The district court granted summary judgment for Defendants DTE and Brand, and it denied Plaintiff's motion for summary judgment. Spencer, 2017 WL 168164, at *9. The district court held that Plaintiff's claims were controlled by Michigan premises liability law, that Plaintiff is characterized as an “invitee,” and that “Plaintiff's sole avenue of recovery against DTE (as well as Brand) is under premises liability law, and any such recovery is precluded by the open and obvious nature of the dangerous condition that caused Plaintiff's injury.” Id. at *8. The court also rejected Plaintiff's claim under the common work area doctrine because that doctrine only allows recovery for the negligence of independent contractors and Plaintiff did not allege that any subcontractor performed its work negligently. Id.

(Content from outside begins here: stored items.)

Lemma dispatch_from_cons_verdict i (fn : candidate) rest name args kwargs :
  dispatch_from i (fn :: rest) name args kwargs =
  match verdict fn args kwargs with
  | Return true => Return i
  | Return false => dispatch_from (S i) rest name args kwargs
  | Raise e => Raise e
  end.
Proof.
  simpl. unfold verdict, mbind, result_bind.
  destruct (inspect_signature fn) as [sig|e]; [|done].
  destruct (try_candidate sig args kwargs) as [u|e] eqn:E; [done|].
  by rewrite (try_candidate_raises _ _ _ _ E).
Qed.

Lemma dispatch_from_cons i (fn : function) rest name args kwargs :
  dispatch_from i (fn :: rest) name args kwargs =
  if accepts fn args kwargs then Return i
  else dispatch_from (S i) rest name args kwargs.
Proof.
  rewrite dispatch_from_cons_verdict, verdict_Def.
  by destruct (accepts fn args kwargs).
Qed.

Lemma dispatch_from_Return i fns name args kwargs j :
  dispatch_from i fns name args kwargs = Return j <->
  exists n fn, j = i + n /\ fns !! n = Some fn /\
    verdict fn args kwargs = Return true /\
    forall m fm, m < n -> fns !! m = Some fm ->
                 verdict fm args kwargs = Return false.
Proof.
  revert i. induction fns as [|fn rest IH]; intros i.
  - simpl. split; [done|]. by intros (n & fn & _ & H & _).
  - rewrite dispatch_from_cons_verdict.
    destruct (verdict fn args kwargs) as [[]|e] eqn:Hv.
    + split.
      * intros [= <-]. exists 0, fn. repeat split; [lia|done|lia].
      * intros (n & fn' & -> & Hn & Hv' & Hmin).
        destruct n as [|n]; [f_equal; lia|].
        specialize (Hmin 0 fn ltac:(lia) eq_refl). congruence.
    + rewrite IH. split.
      * intros (n & fn' & -> & Hn & Hv' & Hmin).
        exists (S n), fn'. repeat split; [lia|done|done|].
        intros [|m] fm Hlt Hm; simpl in Hm; [congruence|].
        apply (Hmin m); [lia|done].
      * intros (n & fn' & -> & Hn & Hv' & Hmin).
        destruct n as [|n]; simpl in Hn; [congruence|].
        exists n, fn'. repeat split; [lia|done|done|].
        intros m fm Hlt Hm. apply (Hmin (S m)); [lia|done].
    + split; [done|].
      intros (n & fn' & -> & Hn & Hv' & Hmin).
      destruct n as [|n]; simpl in Hn; [congruence|].
      specialize (Hmin 0 fn ltac:(lia) eq_refl). congruence.
Qed.

Lemma exhausts_true fns args kwargs :
  exhausts fns args kwargs = true <->
  forall fn, fn ∈ fns -> verdict fn args kwargs = Return false.
Proof.
  unfold exhausts. rewrite forallb_forall. split.
  - intros H fn Hin. apply list_elem_of_In in Hin. specialize (H fn Hin).
    by destruct (verdict fn args kwargs) as [[]|].
  - intros H fn Hin. apply list_elem_of_In in Hin. by rewrite (H fn Hin).
Qed.

Lemma exhausts_cons fn fns args kwargs :
  exhausts (fn :: fns) args kwargs =
  match verdict fn args kwargs with
  | Return false => exhausts fns args kwargs
  | _ => false
  end.
Proof. simpl. by destruct (verdict fn args kwargs) as [[]|]. Qed.

(** When the scan raises, either every candidate rejected the call and
    the exception is the dispatch failure, or it is what
    [inspect.signature] raised on the first candidate that was not
    rejected. *)
Lemma dispatch_from_Raise i fns name args kwargs e :
  dispatch_from i fns name args kwargs = Raise e <->
  (exhausts fns args kwargs = true /\ e = no_match name) \/
  (exists n fn, fns !! n = Some fn /\ verdict fn args kwargs = Raise e /\
     forall m fm, m < n -> fns !! m = Some fm ->
                  verdict fm args kwargs = Return false).
Proof.
  revert i. induction fns as [|fn rest IH]; intros i.
  - simpl. split.
    + intros [= <-]. by left.
    + intros [[_ ->]|(n & fn & H & _)]; done.
  - rewrite dispatch_from_cons_verdict, exhausts_cons.
    destruct (verdict fn args kwargs) as [[]|e'] eqn:Hv.
    + split; [done|]. intros [[? _]|(n & fn' & Hn & Hv' & Hmin)]; [done|].
      destruct n as [|n]; simpl in Hn; [congruence|].
      specialize (Hmin 0 fn ltac:(lia) eq_refl). congruence.
    + rewrite IH. split.
      * intros [H|(n & fn' & Hn & Hv' & Hmin)]; [by left|]. right.
        exists (S n), fn'. split_and!; try done.
        intros [|m] fm Hlt Hm; simpl in Hm; [congruence|].
        apply (Hmin m); [lia|done].
      * intros [H|(n & fn' & Hn & Hv' & Hmin)]; [by left|]. right.
        destruct n as [|n]; simpl in Hn; [congruence|].
        exists n, fn'. split_and!; try done.
        intros m fm Hlt Hm. apply (Hmin (S m)); [lia|done].
    + split.
      * intros [= <-]. right. exists 0, fn. split_and!; try done. lia.
      * intros [[? _]|(n & fn' & Hn & Hv' & Hmin)]; [done|].
        destruct n as [|n]; simpl in Hn; [congruence|].
        specialize (Hmin 0 fn ltac:(lia) eq_refl). congruence.
Qed.

(** ** Binding does not look at annotations *)

Lemma bind_positional_strip parameters args kwargs arguments :
  bind_positional (strip_annotations parameters) args kwargs arguments =
  match bind_positional parameters args kwargs arguments with
  | Return (arguments', rest) => Return (arguments', strip_annotations rest)
  | Raise e => Raise e
  end.
Proof.
  revert parameters arguments.
  induction args as [|arg_val arg_vals IH];
    intros [|[n k d a] rest] arguments; simpl; try done;
    split_conditions; try done; apply IH.
Qed.

Lemma bind_keywords_strip parameters kwargs kwargs_param arguments :
  bind_keywords (strip_annotations parameters) kwargs
    (option_map strip_annotation kwargs_param) arguments =
  match bind_keywords parameters kwargs kwargs_param arguments with
  | Return (arguments', kwargs', kp) =>
      Return (arguments', kwargs', option_map strip_annotation kp)
  | Raise e => Raise e
  end.
Proof.
  revert kwargs kwargs_param arguments.
  induction parameters as [|[n k d a] rest IH];
    intros kwargs kwargs_param arguments; simpl; [done|].
  split_conditions; try done;
    first [apply (IH _ (Some (Param n k d a))) | apply IH].
Qed.

Lemma bind_strip_annotations sig args kwargs :
  bind (strip_annotations sig) args kwargs = bind sig args kwargs.
Proof.
  unfold bind, mbind, result_bind. rewrite bind_positional_strip.
  destruct (bind_positional sig args kwargs []) as [[arguments ps]|e]; [|done].
  pose proof (bind_keywords_strip ps kwargs None arguments) as Hk.
  simpl in Hk. rewrite Hk.
  destruct (bind_keywords ps kwargs None arguments)
    as [[[arguments' kw] kp]|e]; [|done].
  simpl. destruct kw as [|[k v] kw]; [done|]. by destruct kp as [[]|].
Qed.

(** ** Evaluating [__call__] *)

Lemma bind_receiver_eq method kwargs :
  bind_receiver method kwargs =
  if dict_in "self" kwargs then Raise (receiver_clash method) else Return tt.
Proof. done. Qed.

Lemma _dispatch_unfold g args kwargs :
  _dispatch g args kwargs =
  if dict_in "self" kwargs then Raise (receiver_clash "_dispatch")
  else dispatch_from 0 (_fns g) (name g) args kwargs.
Proof.
  unfold _dispatch, mbind, result_bind. rewrite bind_receiver_eq.
  by destruct (dict_in "self" kwargs).
Qed.

Lemma call_function_eq (fn : candidate) args kwargs s :
  call_function invoke fn args kwargs s =
  (fst (invoke fn args kwargs (world s)),
   set_world (snd (invoke fn args kwargs (world s)))
             (invoked s ++ [(fn, args, kwargs)]) s).
Proof. unfold call_function. by destruct (invoke fn args kwargs (world s)). Qed.

Lemma __call___unfold s self g args kwargs :
  heap s !! self = Some g ->
  __call__ invoke self args kwargs s =
  if dict_in "self" kwargs then (Raise (receiver_clash "__call__"), s)
  else
    match _dispatch g args kwargs with
    | Return i =>
        match _fns g !! i with
        | Some fn => call_function invoke fn args kwargs s
        | None => (Raise (Exn IndexError "list index out of range"), s)
        end
    | Raise e => (Raise e, s)
    end.
Proof.
  intros Hg. unfold __call__, mbind, M_bind, deref, lift, raise.
  rewrite bind_receiver_eq.
  destruct (dict_in "self" kwargs); [done|].
  rewrite Hg. destruct (_dispatch g args kwargs) as [i|e]; [|done].
  by destruct (_fns g !! i).
Qed.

On January 30, 2017, Plaintiff filed a motion for reconsideration of the court's summary judgment ruling, in which he argued that his claims against Defendant DTE rested solely on DTE's status as owner/general contractor, but that the court nonetheless (i) analyzed these claims under the standards of premises liability, and (ii) “erroneously held there can be only one cause of action against a property owner” such as DTE, thereby limiting Plaintiffs to a premises liability theory of recovery “to the exclusion of” their owner/contractor claim. (R. 115, Motion for Reconsideration, PageID # 2615.) The district court denied the motion on January 31, 2017, concluding that Plaintiffs' argument “cannot be squared with the plain language of the Court's January 17 ruling.” (R. 116, Order Denying Motion for Reconsideration, PageID # 2633.) The court explained that it “expressly ‘recognized that a claim under a premises liability theory does not preclude a separate claim grounded on an independent theory of liability based on the defendant's conduct.’ ․ Nonetheless, the Court found that the record in this case supported only the former theory of recovery, and that this was so despite ‘the absence of claims or allegations in [Plaintiff's] complaint indicating that [he was] pursuing a theory of premises liability.” (Id. at PageID # 2633–34 (emphasis in original).)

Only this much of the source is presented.